Jahresmotiv 2017 der Schönstatt-Bewegung in Deutschland (Grafik: Grabowska)

Jahresmotiv 2017 der Schönstatt-Bewegung in Deutschland (Grafik: Grabowska)

Liebe Mitglieder und Freunde unserer Schönstatt–Bewegung!

In den monatlichen Betrachtungen, die im Bündnisbrief der Schönstatt-Bewegung Deutschland erscheinen und die an dieser Stelle jeweils zum 18. des Monates online veröffentlicht werden, soll in unterschiedlichen biblischen Begegnungen immer wieder zum Leuchten kommen, welche Kraft und Wirkung die Gegenwart Jesu entfaltet. Im Februar betrachten wir die Stelle „Meine Augen haben das Heil gesehen!“ aus Lk 2,25-38.

„Ich habe immer nach vorne gelebt und das für selbstverständlich gehalten.“

In einem Film von Ingmar Bergmann unterhält sich der Vater mit seiner erwachsenen Tochter. „Ich habe immer nach vorne gelebt und das für selbstverständlich gehalten. Ich habe mich engagiert und wollte für meine Familie und im Beruf etwas erreichen. Bei allem, was geworden ist, habe ich doch nach vorne hin immer noch mehr erwartet. Irgendwann kam ein Moment, der mir erst im Nachhinein richtig bewusst wurde. Ich habe mich innerlich umgedreht. Ich blickte nach hinten mit der Frage, ob das jetzt alles war. Und ich wurde immer melancholischer und resignierter.“

In den Begegnungen aus der Heiligen Schrift, die mit dem Festtag vom 2. Februar verbunden sind, wird uns auch von zwei Menschen erzählt, die auf ein langes Leben zurückblicken können: Simeon und Hanna. „Hochbetagt“ sind beide. Obwohl sie in ihrem Leben viel zu meistern hatten – Hanna war schon als junge Frau verwitwet – haben sie ein Leben gelebt, das vom Blick nach vorne, von Verheißung bestimmt war.

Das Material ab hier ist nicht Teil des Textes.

Definition is_loopback (rest : list Z) : bool :=
  let host := host_of rest in
  bool_decide (lowercase host = lit "localhost") || bool_decide (host = lit "::1") ||
  match parse_ipv4 host with Some (a, _, _, _) => a =? 127 | None => false end.

Definition is_ascii_alphabetic (b : Z) : bool := in_range 65 90 b || in_range 97 122 b.

Section Debug.
Context (debug : list Z -> list Z).

Definition validate_registration (uri : list Z) : result (list Z) unit :=
  match split_once 58 uri with
  | None => Err (lit "a redirect URI must be absolute, with a scheme: " ++ debug uri ++ lit " has none (RFC 6749 §3.1.2)")
  | Some (scheme, rest) =>
      if negb (match scheme with b :: _ => is_ascii_alphabetic b | [] => false end) then
        Err (debug uri ++ lit " does not start with a URI scheme (RFC 6749 §3.1.2)")
      else if bool_decide (35 ∈ uri) then
        Err (lit "a redirect URI may not carry a fragment: " ++ debug uri ++
             lit ". The browser never sends the fragment to the server, so a registered one could never be matched (RFC 6749 §3.1.2)")
      else if bool_decide (lowercase scheme = lit "http") && negb (is_loopback rest) then
        Err (debug uri ++ lit " is plain http, which puts the authorization code on the wire in clear text. OAuth 2.1 §4.1.1 allows http only for loopback — http://127.0.0.1, http://[::1] or http://localhost — which is how a native client receives a redirect. Register the https URL instead.")
      else if (bool_decide (lowercase scheme = lit "http") || bool_decide (lowercase scheme = lit "https")) &&
              bool_decide (host_of rest = []) then
        Err (debug uri ++ lit " has no host (RFC 6749 §3.1.2)")
      else Ok tt
  end.
End Debug.

End Redirect.

(** ** Clients *)

Module Clients.

Record Client := mkClient {
  id : list Z;
  name : list Z;
  secret_hash : option (list Z);
  redirect_uris : list (list Z);
  scopes : Scopes.Scopes;
  first_party : bool }.

Definition public (id : list Z) : Client := mkClient id id None [] Scopes.new false.
Definition is_confidential (c : Client) : bool := match secret_hash c with Some _ => true | None => false end.
Definition allows_redirect (c : Client) (uri : list Z) : bool := Redirect.is_registered (redirect_uris c) uri.

Definition named (n : list Z) (c : Client) : Client :=
  mkClient (id c) n (secret_hash c) (redirect_uris c) (scopes c) (first_party c).
Definition redirect_uri (uri : list Z) (c : Client) : Client :=
  mkClient (id c) (name c) (secret_hash c) (redirect_uris c ++ [uri]) (scopes c) (first_party c).
Definition with_scopes (s : Scopes.Scopes) (c : Client) : Client :=
  mkClient (id c) (name c) (secret_hash c) (redirect_uris c) s (first_party c).
Definition as_first_party (c : Client) : Client :=
  mkClient (id c) (name c) (secret_hash c) (redirect_uris c) (scopes c) true.

Section Sha256.
Context (sha256 : list Z -> list Z) (debug : list Z -> list Z).

Definition digest (secret : list Z) : list Z := hex (sha256 secret).
Definition digest_matches (presented stored : list Z) : bool := Pkce.constant_time_eq (digest presented) stored.

Definition from_secret_hash (id hash : list Z) : Client := mkClient id id (Some hash) [] Scopes.new false.
Definition confidential (id secret : list Z) : Client := from_secret_hash id (digest secret).

Definition verify_secret (c : Client) (presented : list Z) : bool :=
  match secret_hash c with Some stored => digest_matches presented stored | None => false end.

Fixpoint validate_uris (cid : list Z) (uris : list (list Z)) : result (list Z) unit :=
  match uris with
  | [] => Ok tt
  | uri :: uris =>
      match Redirect.validate_registration debug uri with
      | Err why => Err (lit "client " ++ debug cid ++ lit ": " ++ why)
      | Ok _ => validate_uris cid uris
      end
  end.
Definition validate (c : Client) : result (list Z) unit :=
  if bool_decide (trim (id c) = []) then Err (lit "a client needs an id")
  else validate_uris (id c) (redirect_uris c).

(** [MemoryClientStore]. *)
Definition register (c : Client) (m : gmap (list Z) Client) : result (list Z) (gmap (list Z) Client) :=
  match validate c with Ok _ => Ok (<[id c := c]> m) | Err why => Err why end.
End Sha256.

Definition forget (cid : list Z) (m : gmap (list Z) Client) : gmap (list Z) Client := base.delete cid m.
Definition find (cid : list Z) (m : gmap (list Z) Client) : option Client := m !! cid.

End Clients.

(** ** Authorization codes *)

Module Codes.

Record AuthorizationCode := mkCode {
  hash : list Z;
  client_id : list Z;
  redirect_uri : list Z;
  user_id : list Z;
  scopes : Scopes.Scopes;
  challenge : list Z;
  challenge_method : Pkce.ChallengeMethod;
  issued_at : Z;
  expires_at : Z;
  family : option (list Z) }.

Definition issued (digest : list Z -> list Z) (code : list Z) (now ttl : Z) : AuthorizationCode :=
  mkCode (digest code) [] [] [] Scopes.new [] Pkce.S256 now (saturating_add now ttl) None.

Definition for_client (c : list Z) (a : AuthorizationCode) : AuthorizationCode :=
  mkCode (hash a) c (redirect_uri a) (user_id a) (scopes a) (challenge a) (challenge_method a) (issued_at a) (expires_at a) (family a).
Definition for_user (u : list Z) (a : AuthorizationCode) : AuthorizationCode :=
  mkCode (hash a) (client_id a) (redirect_uri a) u (scopes a) (challenge a) (challenge_method a) (issued_at a) (expires_at a) (family a).
Definition redirecting_to (uri : list Z) (a : AuthorizationCode) : AuthorizationCode :=
  mkCode (hash a) (client_id a) uri (user_id a) (scopes a) (challenge a) (challenge_method a) (issued_at a) (expires_at a) (family a).
Definition granting (s : Scopes.Scopes) (a : AuthorizationCode) : AuthorizationCode :=
  mkCode (hash a) (client_id a) (redirect_uri a) (user_id a) s (challenge a) (challenge_method a) (issued_at a) (expires_at a) (family a).
Definition challenged (c : list Z) (m : Pkce.ChallengeMethod) (a : AuthorizationCode) : AuthorizationCode :=
  mkCode (hash a) (client_id a) (redirect_uri a) (user_id a) (scopes a) c m (issued_at a) (expires_at a) (family a).
Definition spend (f : list Z) (a : AuthorizationCode) : AuthorizationCode :=
  mkCode (hash a) (client_id a) (redirect_uri a) (user_id a) (scopes a) (challenge a) (challenge_method a) (issued_at a) (expires_at a) (Some f).

Definition is_consumed (a : AuthorizationCode) : bool := match family a with Some _ => true | None => false end.
Definition is_expired (a : AuthorizationCode) (now : Z) : bool := expires_at a <=? now.

Inductive Consumption :=
  | Fresh (code : AuthorizationCode)
  | Replayed (family : option (list Z))
  | Expired
  | Unknown.

(** [MemoryCodeStore]; its retention is [DEFAULT_RETENTION] unless it is built with another. *)
Abbreviation MemoryCodeStore := (gmap (list Z) AuthorizationCode).
Definition DEFAULT_TTL : Z := 60.
Definition DEFAULT_RETENTION : Z := 600.

Definition store (a : AuthorizationCode) (m : MemoryCodeStore) : MemoryCodeStore := <[hash a := a]> m.

Definition consume (h f : list Z) (now : Z) (m : MemoryCodeStore) : Consumption * MemoryCodeStore :=
  match m !! h with
  | None => (Unknown, m)
  | Some code =>
      if is_consumed code then (Replayed (family code), m)
      else if is_expired code now then (Expired, m)
      else (Fresh (spend f code), <[h := spend f code]> m)
  end.

Definition purge (retention now : Z) (m : MemoryCodeStore) : nat * MemoryCodeStore :=
  let kept := base.filter (fun kv => now < saturating_add (expires_at kv.2) retention) m in
  ((size m - size kept)%nat, kept).

End Codes.

(** ** Tokens *)

Module Tokens.

Record AccessToken := mkAccess {
  id : list Z;
  hash : list Z;
  client_id : list Z;
  user_id : option (list Z);
  scopes : Scopes.Scopes;
  family : list Z;
  issued_at : Z;
  expires_at : Z;
  revoked : bool }.

Record RefreshToken := mkRefresh {
  r_id : list Z;
  r_hash : list Z;
  r_client_id : list Z;
  r_user_id : option (list Z);
  r_scopes : Scopes.Scopes;
  r_family : list Z;
  access_token_id : list Z;
  r_issued_at : Z;
  r_expires_at : Z;
  r_revoked : bool;
  rotated : bool }.

Definition DEFAULT_ACCESS_TTL : Z := 3600.
Definition DEFAULT_REFRESH_TTL : Z := 30 * 24 * 3600.

(** [AccessToken::issued] and the builders that follow it in [issue]; [id] is the
    identifier drawn for it. *)
Definition access_issued (digest : list Z -> list Z) (id token : list Z) (now ttl : Z)
    (client : list Z) (user : option (list Z)) (s : Scopes.Scopes) (f : list Z) : AccessToken :=
  mkAccess id (digest token) client user s f now (saturating_add now ttl) false.
Definition refresh_issued (digest : list Z -> list Z) (id token : list Z) (now ttl : Z)
    (client : list Z) (user : option (list Z)) (s : Scopes.Scopes) (f : list Z) (access_id : list Z) : RefreshToken :=
  mkRefresh id (digest token) client user s f access_id now (saturating_add now ttl) false false.

Definition is_live (t : AccessToken) (now : Z) : bool := negb (revoked t) && (now <? expires_at t).
Definition refresh_is_live (t : RefreshToken) (now : Z) : bool :=
  negb (r_revoked t) && negb (rotated t) && (now <? r_expires_at t).

Definition revoke (t : AccessToken) : AccessToken :=
  mkAccess (id t) (hash t) (client_id t) (user_id t) (scopes t) (family t) (issued_at t) (expires_at t) true.
Definition r_revoke (t : RefreshToken) : RefreshToken :=
  mkRefresh (r_id t) (r_hash t) (r_client_id t) (r_user_id t) (r_scopes t) (r_family t) (access_token_id t)
    (r_issued_at t) (r_expires_at t) true (rotated t).
Definition r_rotate (t : RefreshToken) : RefreshToken :=
  mkRefresh (r_id t) (r_hash t) (r_client_id t) (r_user_id t) (r_scopes t) (r_family t) (access_token_id t)
    (r_issued_at t) (r_expires_at t) (r_revoked t) true.

(** [MemoryTokenStore]. *)
Record MemoryTokenStore := mkTokens {
  access : gmap (list Z) AccessToken;
  refresh : gmap (list Z) RefreshToken }.

Definition empty : MemoryTokenStore := mkTokens ∅ ∅.

Definition store_access (t : AccessToken) (m : MemoryTokenStore) : MemoryTokenStore :=
  mkTokens (<[hash t := t]> (access m)) (refresh m).
Definition store_refresh (t : RefreshToken) (m : MemoryTokenStore) : MemoryTokenStore :=
  mkTokens (access m) (<[r_hash t := t]> (refresh m)).
Definition find_access (h : list Z) (m : MemoryTokenStore) : option AccessToken := access m !! h.
Definition find_refresh (h : list Z) (m : MemoryTokenStore) : option RefreshToken := refresh m !! h.

(** [values_mut().find(...)], with the key of what it finds. A [HashMap] is
    iterated in no particular order; identifiers are drawn once, so that at most
    one value has the one looked for. *)
Definition find_value {V} (p : V -> bool) (m : gmap (list Z) V) : option (list Z * V) :=
  List.find (fun kv => p kv.2) (map_to_list m).

Definition rotate (i : list Z) (m : MemoryTokenStore) : bool * MemoryTokenStore :=
  match find_value (fun t => bool_decide (r_id t = i)) (refresh m) with
  | None => (false, m)
  | Some (h, t) =>
      if rotated t then (false, m) else (true, mkTokens (access m) (<[h := r_rotate t]> (refresh m)))
  end.

Definition revoke_access (i : list Z) (m : MemoryTokenStore) : MemoryTokenStore :=
  match find_value (fun t => bool_decide (id t = i)) (access m) with
  | Some (h, t) => mkTokens (<[h := revoke t]> (access m)) (refresh m)
  | None => m
  end.
Definition revoke_refresh (i : list Z) (m : MemoryTokenStore) : MemoryTokenStore :=
  match find_value (fun t => bool_decide (r_id t = i)) (refresh m) with
  | Some (h, t) => mkTokens (access m) (<[h := r_revoke t]> (refresh m))
  | None => m
  end.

Wir blicken in diesen Jahren an vielen diözesanen Zentren unserer Bewegung auf Begegnungen mit unserem Gründer vor 50 Jahren. Wie viel Zukunftsoptimismus, wie viel Verheißungskraft, wie viel prophetisches Feuer hatte Pater Kentenich mit über 80 Jahren in sich. Und wie ansteckend war dieses Feuer. Wenn wir heute immer wieder von Neugründung, von Aufbruch, von Gründungsmentalität sprechen, dann geht es zuallererst um den Kontakt zu diesem prophetischen Feuer.

Biblische Begegnungen -
Meine Augen haben das Heil gesehen!  

In Jerusalem lebte damals ein Mann namens Simeon. Er war gerecht und fromm und wartete auf die Rettung Israels und der Heilige Geist ruhte auf ihm. Vom Heiligen Geist war ihm offenbart worden, er werde den Tod nicht schauen, ehe er den Messias des Herrn gesehen habe. Jetzt wurde er vom Geist in den Tempel geführt; und als die Eltern Jesus hereinbrachten, um zu erfüllen, was nach dem Gesetz üblich war, nahm Simeon das Kind in seine Arme und pries Gott.
Damals lebte auch eine Prophetin namens Hanna. Sie war schon hochbetagt. Sie war eine Witwe von vierundachtzig Jahren. Sie hielt sich ständig im Tempel auf und diente Gott Tag und Nacht mit Fasten und Beten. In diesem Augenblick nun trat sie hinzu, pries Gott und sprach über das Kind zu allen, die auf die Erlösung Jerusalems warteten.

Vgl. Lk 2,25-38
(2. Februar: Darstellung des Herrn, Maria Lichtmess)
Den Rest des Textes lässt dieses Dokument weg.